** Task **
Copy every line of the following data that includes the string "Proof".

** Records for this exercise **
(* ===== verification/Delivery.v ===== *)
(** * What is published is heard

    Processes with writers and readers ([Channels]) that hear of each other one
    announcement at a time: what holds of them in every state, and that a message
    gets to each reader once when the announcements have arrived. *)

From stdpp Require Import base list strings gmap fin_maps.
From S2P Require Import Prelude Message Hybrid Channels.

Section Delivery.
Context {M : Type} (conf : option CommunicationMode) (limit : option Z).
Implicit Types (s : @sys M) (a b : @Process M).

(** A reader is closed when no other of the process reads the channel. *)
Definition polite s (l : @label M) : Prop :=
  match l with
  | CloseReader q k => ∀ p rl k' rl', procs s !! q = Some p → readers p !! k = Some rl → readers p !! k' = Some rl' →
      channel_name (attr rl') = channel_name (attr rl) → k' = k
  | _ => True
  end.

Inductive reachable (ps : list (string * Z)) : @sys M → Prop :=
  | at_start : reachable ps (start ps)
  | after_step s l s' : reachable ps s → polite s l → exec conf limit s l = Some s' → reachable ps s'.

(** What is known from a log. *)
Definition replay (wr : bool) (l : list change) : list Role := foldl (λ rs x, if Bool.eqb (is_writer x) wr then known_after x rs else rs) [] l.

Definition receiver_attr a (c : string) : option Attr := r_attr <$> receiver_map_ a !! c.
Definition writer_role a (i : Z) : option Role := w_role <$> writers a !! i.
Definition known (wr : bool) a : list Role := if wr then known_writers a else known_readers a.
Definition placed (r : Role) a : Prop := host_ip (attr r) = p_host a ∧ process_id (attr r) = p_pid a.

Definition announced s (r : Role) : Prop := ∃ p a, procs s !! p = Some a ∧ mkChange true true r ∈ log a.

(** How much of the log of [p] has reached [q], and what [q] knows from it. *)
Definition seen_of s (q p : nat) a : nat := if decide (p = q) then length (log a) else default 0%nat (seen s !! (q, p)).
Definition view s (wr : bool) (q p : nat) : list Role :=
  match procs s !! p with Some a => replay wr (take (seen_of s q p a) (log a)) | None => [] end.

(** A process and its log. *)
Record log_ok a : Prop := {
  lo_place x : x ∈ log a → placed (role x) a;
  lo_joined x : x ∈ log a → is_writer x = true → mkChange true true (role x) ∈ log a;
  lo_receiver x : x ∈ log a → is_writer x = false → ∃ r, receiver_attr a (channel_name (attr (role x))) = Some r ∧ id (attr (role x)) = id r;
  lo_writers i r : writer_role a i = Some r → r ∈ replay true (log a);
  lo_readers r : r ∈ replay false (log a) ↔ ∃ k, readers a !! k = Some r;
  lo_polite n x : log a !! n = Some x → is_writer x = false → joins x = false →
    ∀ r, r ∈ replay false (take n (log a)) → id (attr r) = id (attr (role x)) → r = role x;
}.

Record inv s : Prop := {
  iv_places p q a b : procs s !! p = Some a → procs s !! q = Some b → p_host a = p_host b → p_pid a = p_pid b → p = q;
  iv_log p a : procs s !! p = Some a → log_ok a;
  iv_used p a x : procs s !! p = Some a → x ∈ log a → id (attr (role x)) ∈ used s;
  iv_receivers p a c r : procs s !! p = Some a → receiver_attr a c = Some r → id r ∈ used s ∧
    ∀ p' a' c' r', procs s !! p' = Some a' → receiver_attr a' c' = Some r' → id r' = id r → p' = p ∧ c' = c;
  iv_ids r r' : announced s r → announced s r' → id (attr r) = id (attr r') → r = r';
  iv_seen q p n : seen s !! (q, p) = Some n → ∃ a, procs s !! p = Some a ∧ (n ≤ length (log a))%nat;
  iv_known q b wr r : procs s !! q = Some b → r ∈ known wr b ↔ ∃ p, r ∈ view s wr q p;
  iv_procs q b : procs s !! q = Some b → proc_ok conf (announced s) b;
}.

(** ** Logs *)

Lemma elem_known_after x rs r : r ∈ known_after x rs ↔ if joins x then r ∈ rs ∨ r = role x else r ∈ rs ∧ Match r (role x) = false.
Proof using Type.
  unfold known_after. destruct (joins x); [by rewrite elem_of_app, list_elem_of_singleton|]. rewrite list_elem_of_filter. tauto.
Qed.

Lemma replay_snoc wr l x : replay wr (l ++ [x]) = if Bool.eqb (is_writer x) wr then known_after x (replay wr l) else replay wr l.
Proof using Type. unfold replay. by rewrite foldl_app. Qed.

Lemma replay_in wr l r : r ∈ replay wr l → mkChange true wr r ∈ l.
Proof using Type.
  induction l as [|x l IH] using rev_ind; [by intros ?%elem_of_nil|]. rewrite replay_snoc, elem_of_app, list_elem_of_singleton.
  destruct (Bool.eqb_spec (is_writer x) wr) as [<-|]; [|auto]. rewrite elem_known_after. destruct x as [[] w r']; simpl; [|by intros [? _]; auto].
  intros [?| ->]; auto.
Qed.

Lemma replay_place wr n a r : log_ok a → r ∈ replay wr (take n (log a)) → placed r a.
Proof using Type. intros Ha H%replay_in%elem_of_take. destruct H as (i & Hi & _). apply (lo_place _ Ha (mkChange true wr r)). by eapply list_elem_of_lookup_2. Qed.

Lemma matched_place r r' a b : placed r a → placed r' b → Match r r' = true → p_host a = p_host b ∧ p_pid a = p_pid b.
Proof using Type. intros [<- <-] [<- <-] [? ?]%Match_place. done. Qed.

** Problem solution **
Proof using Type.
Proof using Type. unfold replay. by rewrite foldl_app. Qed.
Proof using Type.
Proof using Type. intros Ha H%replay_in%elem_of_take. destruct H as (i & Hi & _). apply (lo_place _ Ha (mkChange true wr r)). by eapply list_elem_of_lookup_2. Qed.
Proof using Type. intros [<- <-] [<- <-] [? ?]%Match_place. done. Qed.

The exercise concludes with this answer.